A number of studies have examined the reason for reduced bond strength of resin composite to tooth and suggested that the poor bonding surfaces are created by changes in enamel structure resulting from loss of calcium, increased porosity, decrease in microhardness and alterations in the organic substance, manifesting itself with an over- etched appearance and loss of prismatic form.45Another suggested reason could be the residual peroxide from the bleaching agent which interferes with resin attachment and inhibits resin polymerization.48
To compensate the problem of compromised bond strength of resin composites, different treatment options have been investigated. Some authors recommended delays in restorative procedures to avoid clinical problems associated with compromised bond strength following bleaching.49. Others suggested that the removal of superficial enamel after bleaching restores the bond strength of resin composite to the tooth to the normal level. Also use of alcohol- based bonding agents and treatment of access cavities and pulp chambers with 10% sodium ascorbate for 3 hours following bleaching has been recomended50 It was also suggested that 1- week delay in the restorative procedures after bleaching improved the reduced sealing ability of resin composite, but did not reverse it entirely. They found that placement of a calcium hydroxide base and glass ionomer cement over the root canal filling is an important step to seal the root canal from the bleaching agent.
Various studies documented increase in amount of mercury released varied with the type of amalgam and the type of the bleaching agent.

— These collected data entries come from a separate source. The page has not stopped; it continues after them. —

Lemma idle_ok R (c : RelayCall R) w w' r :
  idle c -> answer R c w w' r -> members_inv w -> members_inv w' /\ forall h, tx_rely h w w'.
Proof.
  intros Hc Ha Hi. pose proof (answer_later _ _ _ _ _ _ _ Ha) as Hl. destruct Ha as (w0 & Hel & He).
  pose proof (effect_idle _ _ _ _ _ Hc He) as Hs. split.
  - eapply inv_same; [by eapply effect_later|exact Hs|by eapply inv_elapses].
  - intros h. split; [done|]. intros tx x _ Hx. eapply elapses_open; [exact Hel|]. by destruct Hs as (_ & _ & _ & <- & _).
Qed.

Notation only_idle := (only (@idle)).

Lemma mowp_idle {A} h (p : RelayProg A) w Q :
  only_idle p -> holds tx_busy h w -> (forall a w1, later w w1 -> members_inv w1 -> Q h a w1) -> mowp h p w Q.
Proof.
  intros Hp Hh HQ. by apply (relay_only state skew members_inv tx_busy tx_rely tx_rely_later tx_rely_busy (@idle) idle_ok).
Qed.

(** A call that changes nothing, by its effect. *)
Lemma mowp_idle_call {A R} h (c : RelayCall R) (k : R -> RelayProg A) w Q :
  idle c -> holds tx_busy h w ->
  (forall w0 w2 r, later w w2 -> tx_rely h w w2 -> relay_effect state skew R c w0 w2 r -> later w w0 -> members_inv w2 ->
     mowp h (k r) w2 Q) -> mowp h (Do c k) w Q.
Proof.
  intros Hc Hh Hk.
  apply (relay_quiet state skew members_inv tx_busy tx_rely tx_rely_later tx_rely_busy (@idle) idle_ok); [done..|].
  intros w1 w2 r Hr Hl (w0 & Hel & He) Hi _. apply (Hk w0); [by eapply tx_rely_later|done|done| |done].
  etrans; [exact Hl|by apply elapses_later].
Qed.

(** ** Claims *)

Definition mine (tx : Tx) (P : list Write -> Prop) (w : World) : Prop :=
  forall t ws, w_open w !! tx = Some (t, ws) -> P ws.

Lemma mine_rely tx P w w' : tx_rely (Some tx) w w' -> mine tx P w -> mine tx P w'.
Proof. intros [_ Ho] Hm t ws Hx. eapply Hm. by apply (Ho tx). Qed.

It ranged from 4 times to 30 times higher than the saline controls51
It was also found that bleaching may increase the solubility, surface degradation and fluoride release of glass ionomer cement and other cements.52 Also it significantly reduces the microhardness of composites and poly acid modified composites67.
Mucosal irritation- A high concentration of hydrogen peroxide (30-35%) is caustic to the mucous membrane and may cause burns.
Genotoxicity and carcinogenicity of bleaching agents
A dose dependant increased incidence of duodenal hyperplasia where 0.1% and 0.4% hydrogen peroxide was administered to mice via drinking water for 100 days. Benign and malignant lesions in the stomach and duodenum after 90 days exposure were also found.53 However I.A.R.C.54 (the international agency for research on cancer) concluded that there is limited evidence in experimental animals and inadequate in humans for the carcinogenicity of hydrogen peroxide.
Toxicity Of Hydrogen Peroxide And Carbamide Peroxide
The acute effects of hydrogen peroxide ingestion are dependent on the amount ingested and the concentration of the hydrogen peroxide solution. Accidental ingestion of 35% hydrogen peroxide has resulted in several fatal or near-fatal poisonings55. These individuals vomited, were cyanotic, and experienced convulsions and respiratory failure. Young children are at high risk for accidental ingestion. One syringe (3.5 g) of 18% carbamide peroxide yields 210 mg of hydrogen peroxide. Fatal poisoning is therefore not likely even if one ingests one syringe of bleaching agent. Ulceration of the oral mucosa and esophagus, nausea, vomiting, and sore throat have been reported for other hydrogen peroxide-containing preparations. It is therefore important to keep syringes with bleaching agents out of the reach of children, to prevent any possible accident.